While recovering in England, Muybridge was introduced to photography which he pursued passionately. He returned to San Francisco in the mid-1860s and re-established himself as a photographer named “Muybridge.” He specialized in landscape and architectural subjects and gained a reputation and following for his breathtaking reproductions of Yosemite. This led to a government contract to shoot the new Alaskan territories, and he expanded his work to other locations in the West.
With a burgeoning career, he was able to finally settle on an identity. He changed the spelling of his first name in the 1870s to “Eadweard” and thus branded himself as “Eadweard Muybridge.”

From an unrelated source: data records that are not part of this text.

(** The loop of [cow_copy_pt], with the number of pages copied; each round copies a page, so there are
    at most as many as the page table has, and one that finds none. *)
Fixpoint cow_loop (fuel : nat) (va end_va : Z) (src dst : VmSpace) (num_copied : Z) : run (Z * VmSpace * VmSpace) :=
  match fuel with
  | O => NoFuel
  | S fuel =>
      match pt_find_next src va end_va with
      | None => Ret (num_copied, src, dst)
      | Some mapped_va =>
          p ← unwrap (src !! mapped_va);
          _ ← assert_run (bool_decide (dst !! mapped_va = None));
          cow_loop fuel (mapped_va + PAGE_SIZE) end_va (<[mapped_va := cow_page p]> src) (<[mapped_va := cow_page p]> dst)
            (num_copied + 1)
      end
  end.

Definition cow_copy_pt (start_va size : Z) (src dst : VmSpace) : run (Z * VmSpace * VmSpace) :=
  cow_loop (S (base.size src)) start_va (start_va + size) src dst 0.

(** One mapping: [child] is the identity of the new address space. *)
Definition fork_mapping (child : nat) (m : VmMapping) (s new : Vmar) : run (Vmar * Vmar) :=
  let '(new_mapping, w) := new_fork m (vmos new) in
  new ← insert_without_try_merge child new_mapping (vmo_for_rmap m) (with_vmos new w);
  _ ← cursor_mut (range m);
  '(num_copied, src, dst) ← cow_copy_pt (map_to_addr m) (map_size m) (vm_space s) (vm_space new);
  Ret (with_space s src, RssDelta_add (with_space new dst) (rss_type m) num_copied).

Fixpoint fork_mappings (child : nat) (ms : list VmMapping) (s new : Vmar) : run (Vmar * Vmar) :=
  match ms with
  | [] => Ret (s, new)
  | m :: ms => '(s, new) ← fork_mapping child m s new; fork_mappings child ms s new
  end.

(** [Vmar::fork_from]: the parent and the child. *)
Definition fork_from (child : nat) (s : Vmar) : run (Vmar * Vmar) :=
  '(s, new) ← fork_mappings child (vm_mappings s) s (RssDelta_new (Vmar_new (vmos s)));
  let new := RssDelta_drop new in
  Ret (with_vmos s (vmos new), new).

(** ** The pages *)

(** The pages of [a, b) have been copied. *)
Record cow_copied (a b : Z) (src dst src' dst' : VmSpace) : Prop := {
  cc_src : forall k, src' !! k = if decide (a <= k < b) then cow_page <$> src !! k else src !! k;
  cc_dst : forall k, dst' !! k = if decide (a <= k < b) then cow_page <$> src !! k else dst !! k
}.

Lemma cow_loop_spec fuel va end_va src dst n :
  (forall k p, src !! k = Some p -> page_aligned k) -> page_aligned end_va ->
  (forall k, va <= k < end_va -> dst !! k = None) -> pages src (mkRange va end_va) < Z.of_nat fuel ->
  exists src' dst', cow_loop fuel va end_va src dst n = Ret (n + pages src (mkRange va end_va), src', dst') /\
    cow_copied va end_va src dst src' dst'.
Proof.
  revert va src dst n. induction fuel as [|fuel IH]; intros va src dst n Hal He Hdst Hf.
  { pose proof (pages_nonneg src (mkRange va end_va)). lia. }
  cbn [cow_loop]. pose proof (pt_find_next_spec src va end_va) as Hfind. destruct (pt_find_next src va end_va) as [k|].
  2: { exists src, dst. rewrite pages_empty by done. rewrite Z.add_0_r. split; [done|].
       constructor; intros k; case_decide; try done; rewrite Hfind by done; [done|]. by apply Hdst. }
  destruct Hfind as (Hk & [p Hp] & Hfirst). rewrite Hp. cbn [unwrap mbind run_bind].
  rewrite bool_decide_true by by apply Hdst. cbn [assert_run mbind run_bind].
  pose proof (Hal k p Hp) as Hka. pose proof (page_step k end_va Hka He) as Hstep. unfold PAGE_SIZE in *.
  set (src1 := <[k := cow_page p]> src). set (dst1 := <[k := cow_page p]> dst).
  assert (forall r, pages src1 r = pages src r) as Hpages.
  { intros r. apply pages_dom. unfold src1. rewrite dom_insert_L. apply elem_of_dom_2 in Hp. set_solver. }
  assert (pages src (mkRange va end_va) = 1 + pages src (mkRange (k + 4096) end_va)) as Hcount.
  { rewrite (pages_split src va (k + 4096)) by lia. rewrite <- (insert_delete_id src k p Hp) at 1.
    rewrite pages_insert by apply lookup_delete_eq. cbn [r_start r_end]. rewrite decide_True by lia.
    rewrite (pages_empty (delete k src)); [lia|]. cbn [r_start r_end]. intros j Hj. destruct (decide (j = k)) as [->|Hne]; [apply lookup_delete_eq|].
    rewrite lookup_delete_ne by done. destruct (Z_lt_dec j k); [apply Hfirst; lia|]. destruct (src !! j) as [q|] eqn:Ej; [|done].
    pose proof (page_step k j Hka (Hal j q Ej)). unfold PAGE_SIZE in *. lia. }
  destruct (IH (k + 4096) src1 dst1 (n + 1)) as (src' & dst' & -> & [Cs Cd]).
  - intros j q [[<- _]|[_ Hj]]%lookup_insert_Some; [done|by apply (Hal j q)].
  - done.
  - intros j Hj. unfold dst1. rewrite lookup_insert_ne by lia. apply Hdst. lia.
  - rewrite Hpages. lia.
  - exists src', dst'. rewrite Hpages, Hcount. split; [do 3 f_equal; lia|].
    assert (forall j, va <= j < k + 4096 -> j <> k -> src !! j = None) as Hbetween.
    { intros j Hj Hne. destruct (Z_lt_dec j k); [apply Hfirst; lia|]. destruct (src !! j) as [q|] eqn:Ej; [|done].
      pose proof (page_step k j Hka (Hal j q Ej)). unfold PAGE_SIZE in *. lia. }
    constructor; intros j; rewrite ?Cs, ?Cd; unfold src1, dst1; destruct (decide (j = k)) as [->|Hne];
      rewrite ?lookup_insert_eq, ?lookup_insert_ne by done.
    + rewrite decide_False, decide_True, Hp by lia. done.
    + repeat case_decide; try lia; try done. rewrite (Hbetween j) by lia. done.
    + rewrite decide_False, decide_True, Hp by lia. done.
    + repeat case_decide; try lia; try done. rewrite (Hbetween j), Hdst by lia. done.
Qed.

(** ** The mappings *)
Lemma new_fork_eq m w : new_fork m w = (m, add_tracked m 1 w).
Proof.
  unfold new_fork, add_tracked, tracked, MappedMemory_dup, MappedVmo_dup, MappedVmo_dup_at_offset, WritableMappingStatus_increment.
  destruct m as [sz a mem fl md ar pe]. cbn. destruct mem as [|[v o []]|o]; cbn; try done. by destruct o; cbn; rewrite ?Z.add_0_r.
Qed.

#[local] Instance fork_covered_dec ms x : Decision (covered ms x).
Proof. unfold covered. apply _. Defined.

Section spec.
Context (me child : nat) (base cbase : nat -> Z) (others cothers : nat -> nat -> list RmapEntry).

Muybridge came to the attention of Leland Sanford, former governor of California, president of the Central Pacific Railroad and horse breeder. Sanford solicited his help in solving a popular debate among the equestrian set. Sanford believed that at some point while a horse is trotting, all four legs are off the ground at the same time, but he didn’t know how to prove it. Legend has it that a $25,000 bet was a motivating factor in Sanford’s urgency to getting this question resolved.
Muybridge was intrigued by this challenge and pursued photographic evidence of the supposition whole heartedly until he was sidetracked by an inconvenient incident in his personal life. Muybridge’s wife was having an affair, and Muybridge assumed the son she bore belonged to a Major Harry Larkyns. Not wanting to be the fool, Muybridge went to Larkyns’ home, confronted him with his suspicion and then shot and killed him.

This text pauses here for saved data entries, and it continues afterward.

(* ===== verification/Memory.v ===== *)
(** * The address spaces of all processes

    Several address spaces share the memory objects and the frames.  A step is a memory system call or a
    page fault of one process, a [fork], the exit of a process, or a memory object that takes or gives up
    frames.  In every world that can be reached each address space keeps its invariant, the counters of
    writable mappings count the mappings of all processes, and a page that a process can write through a
    private mapping is seen by no other page table entry and by no memory object. *)

From S2P Require Import Prelude Flags Align IntervalSet VmMapping Vmar VmarInv VmarOps VmarProtect VmarRegion VmarPages VmarUnmap VmarRemap VmarMap PageFault PageFaultSpec VmarSyscalls VmarWf VmarCalls Fork AlienAccess.

(** ** Processes and their calls *)
Record Process := mkProcess { p_heap : HeapInner; p_vmar : Vmar }.

Inductive MemCall :=
  | Munmap (addr len : Z)
  | Mprotect (addr len prot : Z)
  | Madvise (addr len behavior : Z)
  | Mremap (old_addr old_size new_size flags new_addr : Z)
  | Mmap (addr len prot flags : Z) (file : result MmapFile) (shared_vmo : result nat) (offset : Z)
  | Brk (rlimit_data heap_end : Z)
  | Fault (env : FaultEnv) (info : PageFaultInfo) (answers : list Vmos_commit).

Section memory.
Context `{BF : Bitflags} (rlimit_as : option Z).

Definition do_call (me : nat) (c : MemCall) (p : Process) : run (result Z * Process) :=
  let keep (r : run (result Z * Vmar)) := '(res, s) ← r; Ret (res, mkProcess (p_heap p) s) in
  match c with
  | Munmap addr len => keep (sys_munmap me addr len (p_vmar p))
  | Mprotect addr len prot => keep (sys_mprotect me addr len prot (p_vmar p))
  | Madvise addr len behavior => keep (sys_madvise addr len behavior (p_vmar p))
  | Mremap old_addr old_size new_size flags new_addr =>
      keep (sys_mremap me rlimit_as old_addr old_size new_size flags new_addr (p_vmar p))
  | Mmap addr len prot flags file shared_vmo offset =>
      keep (sys_mmap me rlimit_as addr len prot flags file shared_vmo offset (p_vmar p))
  | Brk rlimit_data heap_end =>
      '(v, h, s) ← sys_brk me rlimit_as rlimit_data heap_end (p_heap p) (p_vmar p); Ret (Ok v, mkProcess h s)
  | Fault env info answers =>
      '(res, s) ← handle_page_fault env info answers (p_vmar p);
      Ret (match res with Ok _ => Ok 0 | Err e => Err e end, mkProcess (p_heap p) s)
  end.

(** ** The world *)
Record World := mkWorld { w_procs : gmap nat Process; w_vmos : Vmos; w_held : gset nat }.

(** The address space of a process, with the memory objects as they are now. *)
Definition space_in (w : World) (p : Process) : Vmar := with_vmos (p_vmar p) (w_vmos w).

(** A page table entry of process [v] at [k] uses a frame. *)
Definition used (w : World) (v : nat) (k : Z) (f : nat) : Prop :=
  exists p q, w_procs w !! v = Some p /\ vm_space (p_vmar p) !! k = Some q /\ pte_frame q = f.

(** What the code relies on: the frame allocator gives frames that nobody uses; a frame with one reference
    has one user; the frames that memory objects and devices offer are theirs; and their sizes are whole
    pages. *)
Record env_ok (w : World) (env : FaultEnv) (answers : list Vmos_commit) : Prop := {
  eo_alloc : forall f, alloc_frame env = Ok f -> f ∉ w_held w /\ forall v k, ~ used w v k f;
  eo_count : forall f v k, reference_count env f = 1 -> used w v k f ->
    f ∉ w_held w /\ forall v' k', used w v' k' f -> v' = v /\ k' = k;
  eo_objects : forall commit id offset mode f granted, commit ∈ answers -> commit id offset mode = inr (f, granted) -> f ∈ w_held w;
  eo_devices : forall b f, f ∈ gem_pages env b -> f ∈ w_held w;
  eo_sizes : forall id, page_aligned (vmo_size env id);
  eo_settled : Exists settled answers
}.

(** Arguments of a call: words, an access that the processor can make, and a file that offers its own
    frames. *)
Definition call_ok (w : World) (c : MemCall) : Prop :=
  match c with
  | Munmap addr len | Mprotect addr len _ | Madvise addr len _ => is_u64 addr /\ is_u64 len
  | Mremap a o n _ _ => is_u64 a /\ is_u64 o /\ is_u64 n
  | Mmap addr len _ _ file _ _ =>
      is_u64 addr /\ is_u64 len /\ file_ok file /\
      forall f shared installs res, file = Ok f -> mf_mappable f shared = Ok (MappableDevice installs res) -> Forall (fun i => i.2 ∈ w_held w) installs
  | Brk _ heap_end => is_u64 heap_end
  | Fault env info answers => env_ok w env answers /\ is_forced info = false /\ access (required_perms info)
  end.

Inductive world_step : World -> World -> Prop :=
  | step_call w v p c res p' :
      w_procs w !! v = Some p -> call_ok w c -> do_call v c (mkProcess (p_heap p) (space_in w p)) = Ret (res, p') ->
      world_step w (mkWorld (<[v := p']> (w_procs w)) (vmos (p_vmar p')) (w_held w))
  | step_fork w v p child s' new :
      w_procs w !! v = Some p -> w_procs w !! child = None -> fork_from child (space_in w p) = Ret (s', new) ->
      world_step w (mkWorld (<[child := mkProcess (p_heap p) new]> (<[v := mkProcess (p_heap p) s']> (w_procs w))) (vmos new) (w_held w))
  | step_exit w v p s' :
      w_procs w !! v = Some p -> clear v (space_in w p) = Ret s' ->
      world_step w (mkWorld (delete v (w_procs w)) (vmos s') (w_held w))
  | step_seal w seals new_seals executable id seals' vm :
      add_seals seals new_seals executable id (w_vmos w) = Ok (seals', vm) -> world_step w (mkWorld (w_procs w) vm (w_held w))
  | step_objects w held' :
      (forall f, f ∈ held' -> f ∉ w_held w -> forall v k, ~ used w v k f) ->
      world_step w (mkWorld (w_procs w) (w_vmos w) held').

Inductive world_reachable (w0 : World) : World -> Prop :=
  | reachable_start : world_reachable w0 w0
  | reachable_step w w' : world_reachable w0 w -> world_step w w' -> world_reachable w0 w'.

Fortunately, Muybridge’s life was not ruined even though he was tried for murder. Thanks to his brain injury 14 years earlier, he had a defense: insanity. Thanks to his relationship with Sanford, he had the money for a good lawyer. Even though many friends testified to Muybridge’s mental instability, the jury didn’t buy it and dismissed the insanity plea. Muybridge was acquitted, however, as the jury ruled his behavior as “justifiable homicide.” What good news for Muybridge: he wasn’t insane, and he got away with murder, literally!
After the trial, Muybridge let things cool down and spent some time working in Central America before returning to his collaboration with Sanford. In 1877, Muybridge took a single photograph that proved that horses do indeed, briefly have all four legs off the ground while galloping. As luck would have it, however, that negative was lost.

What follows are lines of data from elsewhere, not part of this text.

Lemma all_marks_spec f xa pos n b node off setf : shape xa pos -> pos !! n = Some b -> nodes xa !! n = Some node -> 0 <= off < 64 ->
  bits_ok xa pos (rest_marks n off 0) -> (forall m, (m < NUM_MARKS)%nat -> right_bit xa node off m (setf m)) ->
  (forall xa' m, (m < NUM_MARKS)%nat -> skel xa xa' -> others_kept xa xa' n (height node) -> f xa' m = change_mark xa' n m off (setf m)) ->
  returns (foldl (fun acc i => xa ← acc; f xa i) (Ret xa) (seq 0 NUM_MARKS)) (fun xa' =>
    skel xa xa' /\ bits_ok xa' pos no_exception /\ others_kept xa xa' n (height node) /\ bits_set xa' n node off setf).
Proof.
  intros Hs Hp Hn Ho Hb Hr Hf. pose proof (shape_node _ _ _ _ _ Hs Hp Hn) as Hok.
  eapply returns_mono.
  { apply (returns_foldl f (fun j xa' => skel xa xa' /\ bits_ok xa' pos (rest_marks n off j) /\ others_kept xa xa' n (height node) /\
      (forall nd, nodes xa' !! n = Some nd -> forall m i, (m < NUM_MARKS)%nat -> 0 <= i ->
        Z.testbit (marks nd !!! m) i = if decide (i = off /\ (m < j)%nat) then setf m else Z.testbit (marks node !!! m) i))).
    { split_and!; [reflexivity|done|by intros ????|]. intros nd Hnd m i Hm Hi. simplify_eq. rewrite decide_False; [done|lia]. }
    intros j x xa1 Hx (Hk & Hb1 & Hot & Hst). apply lookup_seq in Hx as [-> Hj]. cbn [Nat.add].
    destruct (sk_to _ _ Hk _ _ Hn) as (nd & Hnd & Ep & Eh & Eo & Es & Em).
    rewrite (Hf xa1 j Hj Hk Hot). eapply returns_mono.
    { apply (change_mark_spec xa1 pos (rest_marks n off (S j)) n b nd j off (setf j)); try done; [by eapply shape_skel| | |].
      - intros q qb qn m i H1 H2 H3 H4 H5. destruct (Hb1 q qb qn m i H1 H2 H3 H4 H5) as [(-> & -> & Hle)|?]; [left|by right].
        destruct (decide (m = j)); [right; naive_solver|left; repeat split; lia].
      - intros Hh. rewrite Eh in Hh. rewrite (Hr j Hj Hh), Es.
        split; intros (c & cn & Hsl & Hcn & Hnz); destruct (no_child _ _ _ _ _ Hok _ _ Hsl) as (cn0 & Hcn0 & _ & _ & _ & Hch).
        all: assert (nodes xa1 !! c = Some cn0) as Hcn1 by (apply Hot; [done|intros ->; simplify_eq; lia|lia]).
        all: exists c, cn0; simplify_eq; done.
      - intros q i m' (_ & _ & Hle). lia. }
    intros xa2 (Hk2 & Hb2 & Hsm & Hot2 & Hbit). split_and!; [by etrans|done| |].
    - intros q qd Hq Hne Hl. apply Hot2; [by apply Hot|done|lia].
    - intros nd2 Hnd2 m i Hm Hi. destruct (decide (m = j)) as [->|Hne].
      + rewrite (Hbit nd2 Hnd2 i Hi), (Hst nd Hnd j i Hj Hi). repeat case_decide; try done; lia.
      + rewrite (Hsm n nd nd2 m Hnd Hnd2 Hne), (Hst nd Hnd m i Hm Hi). repeat case_decide; try done; lia. }
  intros xa' (Hk & Hb' & Hot & Hst). rewrite length_seq in *. split_and!; try done.
  - intros q qb qn m i H1 H2 H3 H4 H5. destruct (Hb' q qb qn m i H1 H2 H3 H4 H5) as [(_ & _ & Hle)|?]; [lia|by right].
  - intros nd Hnd m i Hm Hi. rewrite (Hst nd Hnd m i Hm Hi). repeat case_decide; try done; lia.
Qed.

(** ** Changes of slots *)

Lemma entry_with_lt node off : off < 64 -> entry_with node off = Ret (slots node !! off).
Proof. intros H. unfold entry_with. by rewrite (proj2 (Z.ltb_lt off SLOT_SIZE)). Qed.

Lemma clear_parent_childless xa n node : nodes xa !! n = Some node -> (forall i c, slots node !! i <> Some (Left c)) ->
  clear_parent xa n = Ret (with_node xa n (with_parent node None)).
Proof.
  intros Hn Hc. unfold clear_parent. change HEIGHTS with (S 10) at 1. cbn [clear_parent_at]. unfold get_node. rewrite Hn. cbn [unwrap mbind run_bind].
  assert (forall l, (forall i, i ∈ l -> i < 64) -> foldl (fun acc offset => xa ← acc; child ← entry_with node offset;
      match child ≫= entry_left with Some c => clear_parent_at 10 xa c | None => Ret xa end)
    (Ret (with_node xa n (with_parent node None))) l = Ret (with_node xa n (with_parent node None))) as Hl.
  { induction l as [|i l IH]; intros Hi; cbn [foldl]; [done|]. cbn [mbind run_bind].
    rewrite (entry_with_lt node i) by (apply Hi; by left). cbn [mbind run_bind].
    assert (forall j, j ∈ l -> j < 64) by (intros j Hj; apply Hi; by right).
    destruct (slots node !! i) as [[c|x]|] eqn:E; cbn [mbind option_bind entry_left]; [by destruct (Hc i c)|by apply IH..]. }
  apply Hl. intros i Hi. apply elem_of_seqZ in Hi. change SLOT_SIZE with 64 in Hi. lia.
Qed.

(** Two arrays with the same nodes at the same places. *)
Definition same_tree xa xa' : Prop := xa_head xa' = xa_head xa /\
  forall n a, nodes xa !! n = Some a -> exists b, nodes xa' !! n = Some b /\ height b = height a /\ parent b = parent a /\ offset_in_parent b = offset_in_parent a.

Lemma skel_same_tree xa xa' : skel xa xa' -> same_tree xa xa'.
Proof.
  intros Hk. split; [apply Hk|]. intros n a Ha. destruct (sk_to _ _ Hk _ _ Ha) as (b & Hb & ? & ? & ? & _). eauto 6.
Qed.

Lemma same_tree_trans x y z : same_tree x y -> same_tree y z -> same_tree x z.
Proof.
  intros [E1 H1] [E2 H2]. split; [by rewrite E2|]. intros n a Ha. destruct (H1 n a Ha) as (b & Hb & Eb1 & Eb2 & Eb3).
  destruct (H2 n b Hb) as (c & Hc & Ec1 & Ec2 & Ec3). exists c. by rewrite Ec1, Ec2, Ec3.
Qed.

Lemma leaf_childless xa pos n b node i c : shape xa pos -> pos !! n = Some b -> nodes xa !! n = Some node -> height node = 1 ->
  slots node !! i <> Some (Left c).
Proof.
  intros Hs Hp Hn Hh Hsl. pose proof (shape_node _ _ _ _ _ Hs Hp Hn) as Hok.
  destruct (no_child _ _ _ _ _ Hok _ _ Hsl) as (cn & Hcn & Hcp & _ & _ & Hch).
  pose proof (no_height _ _ _ _ _ (shape_node _ _ _ _ _ Hs Hcp Hcn)). lia.
Qed.

Lemma lookup_with_slot node off e i : slots (with_slot node off e) !! i = if decide (i = off) then e else slots node !! i.
Proof. cbn. case_decide; subst; [by rewrite lookup_partial_alter_eq|by rewrite lookup_partial_alter_ne]. Qed.

(** Storing items in a leaf keeps the shape. *)
Lemma leaf_slot_shape xa pos n b node off (e : option P) : shape xa pos -> pos !! n = Some b -> nodes xa !! n = Some node -> height node = 1 -> 0 <= off < 64 ->
  shape (with_node xa n (with_slot node off (Right <$> e))) pos.
Proof.
  intros Hs Hp Hn Hh Ho. pose proof Hs as [H1 H2 H3 H4].
  assert (forall q qn, nodes xa !! q = Some qn -> exists qn', nodes (with_node xa n (with_slot node off (Right <$> e))) !! q = Some qn' /\
    parent qn' = parent qn /\ height qn' = height qn /\ offset_in_parent qn' = offset_in_parent qn /\ marks qn' = marks qn /\
    (forall i c, slots qn !! i = Some (Left c) -> slots qn' !! i = Some (Left c)) /\
    (forall i y, slots qn' !! i = Some y -> slots qn !! i = Some y \/ q = n /\ i = off /\ exists x, y = Right x)) as Hto.
  { intros q qn Hq. rewrite lookup_with_node. destruct (decide (q = n)) as [->|]; [|exists qn; naive_solver].
    simplify_eq. eexists. split; [done|]. split_and!; try done.
    - intros i c Hsl. by destruct (leaf_childless _ _ _ _ _ i c Hs Hp Hn Hh).
    - intros i y. rewrite lookup_with_slot. case_decide; [|eauto]. destruct e; simpl; [|done]. naive_solver. }
  split; try done.
  - intros h Hhd. destruct (H1 h Hhd) as (Hpos & hn & Hhn & Hpar). split; [done|]. destruct (Hto _ _ Hhn) as (hn' & ? & Ep & _). exists hn'. by rewrite Ep.
  - intros q qb Hq. destruct (H3 q qb Hq) as (qn & Hqn & Hok). destruct (Hto _ _ Hqn) as (qn' & Hqn' & Ep & Eh & Eo & Em & Hl & Hsl).
    exists qn'. split; [done|]. destruct Hok as [G1 G2 G3 G4 G5 G6 G7 G8 G9]. split; rewrite ?Eh, ?Em, ?Ep, ?Eo; try done.
    + intros i y Hy. destruct (Hsl i y Hy) as [?|(-> & -> & _)]; [by eapply G6|done].
    + intros i x Hx. destruct (Hsl _ _ Hx) as [?|(-> & _)]; [by eapply G7|]. by simplify_eq.
    + intros i c Hc. destruct (Hsl _ _ Hc) as [Hc'|(_ & _ & x & ?)]; [|done].
      destruct (G8 i c Hc') as (cn & Hcn & Hcp & Hpar & Hoff & Hch). destruct (Hto _ _ Hcn) as (cn' & Hcn' & Ep' & Eh' & Eo' & _).
      exists cn'. by rewrite Ep', Eh', Eo'.
    + destruct (parent qn) as [p|]; [|done]. destruct G9 as (pn & pb & Hpn & Hpb & Hps). destruct (Hto _ _ Hpn) as (pn' & Hpn' & _ & _ & _ & _ & Hl' & _). eauto 6.
  - intros q qn. rewrite lookup_with_node. case_decide; subst; intros ?; simplify_eq; by eapply H4.
Qed.

Lemma leaf_slot_bits xa pos E n b node off (e : option P) : shape xa pos -> pos !! n = Some b -> nodes xa !! n = Some node -> height node = 1 ->
  bits_ok xa pos E -> bits_ok (with_node xa n (with_slot node off (Right <$> e))) pos E.
Proof.
  intros Hs Hp Hn Hh Hb q qb qn m i Hqp Hq Hqh Hm Hi. rewrite lookup_with_node in Hq. case_decide; simplify_eq; [cbn in Hqh; lia|].
  destruct (Hb q qb qn m i Hqp Hq Hqh Hm Hi) as [?|Hbit]; [by left|right]. rewrite Hbit.
  split; intros (c & cn & Hsl & Hcn & Hnz); exists c.
  - rewrite lookup_with_node. case_decide; subst; simplify_eq; eexists; split_and!; try done.
  - rewrite lookup_with_node in Hcn. case_decide; subst; simplify_eq; eauto.
Qed.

Sanford was a determined man, and he insisted on more definitive evidence. Muybridge once again rose to the challenge. He set up a series of cameras along the side of the track to cover the total distance of a horse’s stride. Each camera had a trip wire attached to the shutter that was triggered by the horse’s hooves.
The series of photographs was called “The Horse in Motion” and successfully proved that Sanford’s hunch was right. All four hooves are off the ground at the same time, but not when the legs are fully extended front and back as most illustrators had pictured. Instead, the horse is airborne at the moment when all four legs are under the body and the weight is being shifted from the front legs to the hind legs.
In order to view the photos, Muybridge created a contraption called a zoopraxiscope. A strip of the successive images was mounted on a spinning glass disc and viewed through slits. The swift rotation of images caused them to merge in the viewer’s mind thereby giving the illusion of movement. In 1880 after a reporter had seen a public demonstration of the zoopraxiscope, he wrote in the San Francisco Call, “Nothing was wanting but the clatter of hoofs upon the turf and an occasional breath of steam from the nostrils, to make the spectator believe that he had before him genuine flesh-and-blood steeds.”
Muybridge’s photos were published, and he hit the lecture circuit in the US and Europe. His curiosity didn’t stop at horses, and he replicated the technique of taking successive shots to record motion and documented people and animals moving in various ways.
Muybridge’s invention became the inspiration for Thomas Edison (who holds the patent for the motion picture camera), Philip Glass (who wrote an opera in 1982 based on Muybridge’s murder trial), the music video for the song “Lemon” by U2 (“A man makes a picture – a moving picture/Through light projected he can see himself up close“), and the slow motion bullet special effect in the movie The Matrix.